Date of Doctor of Nursing Practice Project Completion

Summer 2025

Faculty Advisor

Dr. Rashmi Momin

Abstract

Purpose/Background: Underreporting of occupational bloodborne pathogen (BBP) exposures remains a significant patient and employee safety issue. At UT Health, outdated paper-based systems hindered accurate tracking, timely follow-up, and reporting compliance. The aim of this quality improvement (QI) project was to achieve a 30% increase in quarterly BBP exposure reports, from 30 to 39, by implementing an electronic reporting system between January 1 and March 31, 2025.

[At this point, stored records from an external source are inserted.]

(** * Cleaning-robot simulation (aleeestefii/SMA): a shallow embedding

    The repository holds two Mesa models of robots that clean a grid:
    - [main.py]: the goal / time-budget variant, with statistics;
    - [cleaning_robot.py]: the minimal round-budget variant.

    Conventions of the embedding:
    - Python [int] is [Z]; a finite Python [float] is the rational number
      [Q] it denotes, and a decimal literal of the source such as [0.2] is
      the double nearest to it, [double (double (1 # 5))];
    - the product [int(width * height * dirtPercentage)], which fixes the
      number of dirty tiles, is computed as Python computes it: the [int]
      is converted to a double, the product is rounded to the nearest
      double (ties to even) and truncated; beyond the range of the doubles
      the conversion raises [OverflowError].  Clock differences and the
      completion percentage, which are only compared and printed, are
      exact;
    - a Python method that mutates [self] and may raise is a function
      [S -> S * Outcome A]: the state after the call (mutations made before
      an exception persist) and either the returned value or the exception;
    - the wall clock and the pseudo-random generators are inputs: a clock
      reading is an argument of the call that polls it, a generator is the
      [list nat] of the draws it still has to deliver;
    - [print] calls do not touch the simulation state; what [step] prints
      (the final statistics) is its returned value. *)

From Stdlib Require Import ZArith QArith Qround Qabs Qpower Lia Lqa Bool.
From stdpp Require Import base tactics option list.

Local Open Scope Z_scope.

(** ** Exceptions and the state-and-exception monad *)

Inductive Exn : Type :=
| GridIndexError (x y : Z)   (* a grid access outside [0,width) x [0,height) *)
| ChoiceFromEmpty            (* IndexError of random.choice([]) *)
| SampleValueError           (* ValueError of random.sample: k < 0 or k > len *)
| ZeroDivisionError
| OverflowError              (* int too large for a float, or int() of an infinity *)
| NotOnGrid                  (* an agent whose pos is None, or absent from its cell *)
| UnknownAgent (i : nat).

Inductive Outcome (A : Type) : Type :=
| Ret (a : A)
| Raise (e : Exn).
Arguments Ret {A} a.
Arguments Raise {A} e.

Definition M (S A : Type) : Type := S -> S * Outcome A.

Definition ret {S A} (a : A) : M S A := fun s => (s, Ret a).
Definition raise {S A} (e : Exn) : M S A := fun s => (s, Raise e).
Definition bind {S A B} (m : M S A) (k : A -> M S B) : M S B :=
  fun s => match m s with
           | (s', Ret a) => k a s'
           | (s', Raise e) => (s', Raise e)
           end.
Definition get {S} : M S S := fun s => (s, Ret s).
Definition modify {S} (f : S -> S) : M S unit := fun s => (f s, Ret tt).
Definition lift {S A} (o : Outcome A) : M S A := fun s => (s, o).

Declare Scope py_scope.
Delimit Scope py_scope with py.
Notation "x <- m ;; k" := (bind m (fun x => k))
  (at level 100, m at next level, right associativity) : py_scope.
Notation "m ;;; k" := (bind m (fun _ => k))
  (at level 100, right associativity) : py_scope.

(** [for a in l: body a], stopping at the first exception. *)
Fixpoint for_each {S A} (l : list A) (body : A -> M S unit) : M S unit :=
  match l with
  | [] => ret tt
  | a :: l' => bind (body a) (fun _ => for_each l' body)
  end.

(** [range(n)] *)
Definition range (n : Z) : list Z := map Z.of_nat (seq 0 (Z.to_nat n)).

(** [int(q)] on a float: truncation towards zero. *)
Definition py_int (q : Q) : Z := Z.quot (Qnum q) (Zpos (Qden q)).

(** ** Floating point

    Python's [float] is the IEEE 754 double: 53 bits of mantissa, the last
    of them worth at least [2 ^ -1074], magnitudes below [2 ^ 1024].  An
    arithmetic operation returns the double nearest to the exact result,
    the one with the even mantissa when two are equally near. *)

Definition pow2 (e : Z) : Q := Qpower 2 e.

(** The integer nearest to [q], the even one of two equally near. *)
Definition round_half_even (q : Q) : Z :=
  let f := Qfloor q in
  match Qcompare (q - inject_Z f) (1 # 2) with
  | Lt => f
  | Gt => f + 1
  | Eq => if Z.even f then f else f + 1
  end.

(** [floor (log2 x)] for a positive [x]. *)
Definition Qlog2 (x : Q) : Z :=
  let d := Z.log2 (Qnum x) - Z.log2 (Zpos (Qden x)) in
  if Qle_bool (pow2 d) x then d else d - 1.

Methodology: Guided by the Health Belief Model and using the Implementation and Improvement Science (IIS) Framework, the project replaced the existing paper form with an external, user-friendly digital system. Staff received structured training, and standardized protocols for post-exposure prophylaxis (PEP) and follow-up care were developed. Data collection included pre- and post-implementation report volume, reporting timeliness, and employee satisfaction surveys. Quantitative analysis included descriptive statistics and time-series comparisons; qualitative feedback was reviewed thematically. Limitations included temporary workflow disruption and challenges integrating external data sources.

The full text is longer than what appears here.